Electromagnetic field therapy may improve brain tumor survival

Tumor-treating fields; low-intensity, intermediate-frequency alternating electric fields delivered with transducer arrays applied to a patient’s shaved scalp have demonstrated an anti-tumor effect in studies. This is now leading researchers to test the TTF treatment with glioblastoma cancer patients.
 
Glioblastoma is a fast-growing tumor affecting the brain or nervous system that is difficult to treat, with most patients dying within a year or two of diagnosis. According to researchers, all attempts at improving outcomes for patients in large clinical trials have failed, leading them to test the combination treatment in a study published in the Journal of the American Medical Association.
 
Early trials by a company that markets a TTFields device, Novocure Ltd., showed promise, leading researchers to test it with patients, Dr.

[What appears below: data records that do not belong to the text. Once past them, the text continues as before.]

(** C6: an assignment that ends well left nothing behind.  When [run_assignment]
    returns [Ok], whatever the journal, the control plane, the runtime and the other
    tasks did: the journal holds the attempt's completion with a terminal answer to
    it; no container was asked for, or the runtime confirmed the removal of the
    container on the attempt's record, or of the one it created for the attempt; and
    no workspace was prepared or its removal succeeded. *)
Theorem settled_attempt_left_nothing_behind (parse_url : string -> option Url)
  (from_slice_manifest : bytes -> option DatasetManifest) (container_id : H -> string) (root : string)
  (transfers : TransferClient) (downloader : DatasetDownloader) (q : AcquireWorkRequest)
  (session : WorkerSession) (grant : GrantedAssignment) (identity : AttemptAuthority)
  (r r' : exec (Worker S) (effect H)) :
  sound (wk_journal (ex_state r)) -> ex_calls r = [] -> as_authority (ga_assignment grant) = Some identity ->
  run_assignment parse_url from_slice_manifest container_id root transfers downloader q session grant en r
    = (Some (Ok tt), r') ->
  exists record, stored (wk_journal (ex_state r')) (aa_attempt_id identity) = Some record
  /\ (exists request reply, rc_completion record = Some request /\ rc_completion_response record = Some reply
        /\ terminal_decision reply = true)
  /\ container_gone identity (rc_container_id record) (as_spec_sha256 (ga_assignment grant)) (ex_calls r')
  /\ workspace_gone (path_join root (aa_attempt_id identity)) (ex_calls r').
Proof.
  intros Hs Hc Ha Hr.
  pose proof (run_assignment_spec identity (path_join root (aa_attempt_id identity)) grant Ha container_id parse_url
    from_slice_manifest transfers downloader q session root eq_refl r) as Hspec.
  rewrite Hr in Hspec. destruct Hspec as (container & [(_ & record & Hst & request & reply & Hrest) [Hgone Hwork]] & Hb).
  - rewrite Hc. split; [by split|]. split; [done|]. by intros c Hin%elem_of_nil.
  - exists record. split_and!; [done|by exists request, reply| |done].
    destruct Hb as [->|[_ (record' & Hst' & <- & _)]]; [|by simplify_eq].
    destruct Hgone as [?|[[Hne _]|?]]; [by left|done|by right; right].
Qed.
End Settled.

(** ** Witnesses *)

#[local] Existing Instance key_http.

(** An image that cannot be pulled: the failure is delivered and the control plane
    answers that the attempt is fenced. *)
Definition unpullable (n : nat) (X : Type) (e : effect string X) : X :=
  match e in effect _ X return X with
  | JoinPreparation => Some (Ok launch_workspace)
  | CompleteAttempt _ => Delivered {| cs_decision := 2; cs_state := 1; cs_accepted_manifest_json := [] |}
  | RemoveWorkspace _ => Some (Ok tt)
  | FreshId => Some ["009"%byte]
  | e' => cooperative n _ e'
  end.
(* ===== verification/AgentFacts.v ===== *)
(** What the worker process guarantees: when the health loop opens admission, the
    order of its reports, the delivery of completions left by earlier sessions, and
    the start-up. *)

From S2P Require Import Net DatasetInputs Work DatasetStage CacheStore Quota Docker Recovery.
From S2P Require Import Prelude Strings Os Protocol Lease Control Renew Supervisor LogSpool.
From S2P Require Import LogSummary LogAssembler.
From S2P Require Import Execution Uploads Phase LogRegistration Completion RecordStore JournalFiles.
From S2P Require Import JournalRecord.
From S2P Require Import Codec Journal JournalUploads JournalLogs JournalSession JournalEvidence.
From S2P Require Import JournalFacts Delivery.
From S2P Require Import RuntimeConfig Outputs LogLive Async Transfer Effects UploadDelivery Launch.
From S2P Require Import LaunchFacts Finalize.
From S2P Require Import FinalizeFacts Workspaces Acquisition AcquisitionFacts Progress Agent.
Open Scope N_scope.

(** ** What a log shows last *)

Section Latest.
Context {C A : Type} (f : C -> option A).

Definition latest (cs : list C) : option A := last (omap f cs).

Lemma latest_snoc (cs : list C) (c : C) :
  latest (cs ++ [c]) = match f c with Some a => Some a | None => latest cs end.
Proof.
  unfold latest. rewrite omap_app. cbn [omap list_omap].
  destruct (f c) as [a|]; [by rewrite last_snoc|by rewrite app_nil_r].
Qed.
End Latest.
Arguments latest : simpl never.

(** Every occurrence of [c] comes after a log in [P]. *)
Definition guarded_by {C : Type} (P : list C -> Prop) (c : C) (cs : list C) : Prop :=
  forall before after, cs = before ++ c :: after -> P before.

Lemma guarded_by_nil {C : Type} (P : list C -> Prop) (c : C) : guarded_by P c [].
Proof. intros before after H. by destruct before. Qed.

Lemma guarded_by_snoc {C : Type} (P : list C -> Prop) (c d : C) (cs : list C) :
  guarded_by P c cs -> (d = c -> P cs) -> guarded_by P c (cs ++ [d]).
Proof.
  intros Hcs Hd before after H. destruct after as [|x after _] using rev_ind.
  - apply app_inj_tail in H as [-> ->]. by apply Hd.
  - rewrite app_comm_cons, app_assoc in H. apply app_inj_tail in H as [H _]. by eapply Hcs.
Qed.

Section Health.
Context {S H : Type} {ops : RecordStore S} {lib : Libraries}.

Abbreviation log := (list (some_call (effect H))).
Abbreviation T := (task (Worker S) (effect H)).

(** The answers of the host and of the control plane. *)
Definition inventory_seen (c : some_call (effect H)) : option (result RuntimeError.t (list RecoveredContainer)) :=
  match c with
  | Answer e x => (match e in effect _ X return X -> option _ with Inventory _ => Some | _ => fun _ => None end) x
  | Call _ => None
  end.

Definition storage_seen (c : some_call (effect H)) : option (option bool) :=
  match c with
  | Answer e x => (match e in effect _ X return X -> option _ with StorageVerified => Some | _ => fun _ => None end) x
  | Call _ => None
  end.

Definition quota_seen (c : some_call (effect H)) : option (result RuntimeError.t unit) :=
  match c with
  | Answer e x => (match e in effect _ X return X -> option _ with QuotaSupport => Some | _ => fun _ => None end) x
  | Call _ => None
  end.

Definition owner_seen (c : some_call (effect H)) : option (option AttemptAuthority) :=
  match c with
  | Answer e x => (match e in effect _ X return X -> option _ with ActiveOwner => Some | _ => fun _ => None end) x
  | Call _ => None
  end.

Definition pressure_seen (c : some_call (effect H)) : option (option bool) :=
  match c with
  | Answer e x => (match e in effect _ X return X -> option _ with DiskPressure _ => Some | _ => fun _ => None end) x
  | Call _ => None
  end.

Definition reconciliation_seen (c : some_call (effect H)) : option (option (result StorageError unit)) :=
  match c with
  | Answer e x => (match e in effect _ X return X -> option _ with ReconcileStorage => Some | _ => fun _ => None end) x
  | Call _ => None
  end.

Definition report_seen (c : some_call (effect H)) : option (HeartbeatRequest * rpc_reply HeartbeatResponse) :=
  match c with
  | Answer e x =>
      (match e in effect _ X return X -> option _ with
       | HeartbeatCall q => fun reply => Some (q, reply)
       | _ => fun _ => None
       end) x
  | Call _ => None
  end.

(** ** Admission *)

Record survey_shown (strict : bool) (v : survey) (cs : log) : Prop := {
  ss_inventory : sv_healthy v = true -> latest inventory_seen cs = Some (Ok (sv_inventory v));
  ss_storage : sv_healthy v = true -> latest storage_seen cs = Some (Some true);
  ss_quota : sv_healthy v = true -> strict = true -> latest quota_seen cs = Some (Ok tt);
  ss_owner : latest owner_seen cs = Some (sv_owner v);
  ss_reconciled : sv_reconciled v = true -> latest reconciliation_seen cs = Some (Some (Ok tt));
  ss_pressure : latest pressure_seen cs = Some (Some (sv_pressure v));
}.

John Sampson, a researchers at Duke University, wrote in an editorial published in the Journal of the American Medical Association with the study.
 
Doctors at 83 medical centers in Europe, Canada, Israel, South Korea and the United States worked with researchers at the University of Zurich to recruit 695 glioblastoma patients, treating 466 with TTFields and the chemotherapy temozolomide and 229 with temozolomide alone.
 
Patients who received TTFields were exposed to them for about 18 hours per day using four transducer arrays placed on their scalp and Novocure’s portable device. All of the participants received temozolomide for 5 days in each 28-day treatment cycle.
 
Ending the trial based on results from an interim analysis, median progression-free survival was 7.1 months in the group receiving TTFields, as opposed to four months in the group receiving only temozolomide.
 
"Given the survival benefit reported in this study, it should now be a priority to understand the scientific basis for the efficacy of TTFields," Sampson wrote. "Achieving this may require the development of robust and widely available large animal models for glioblastoma, which do not currently exist."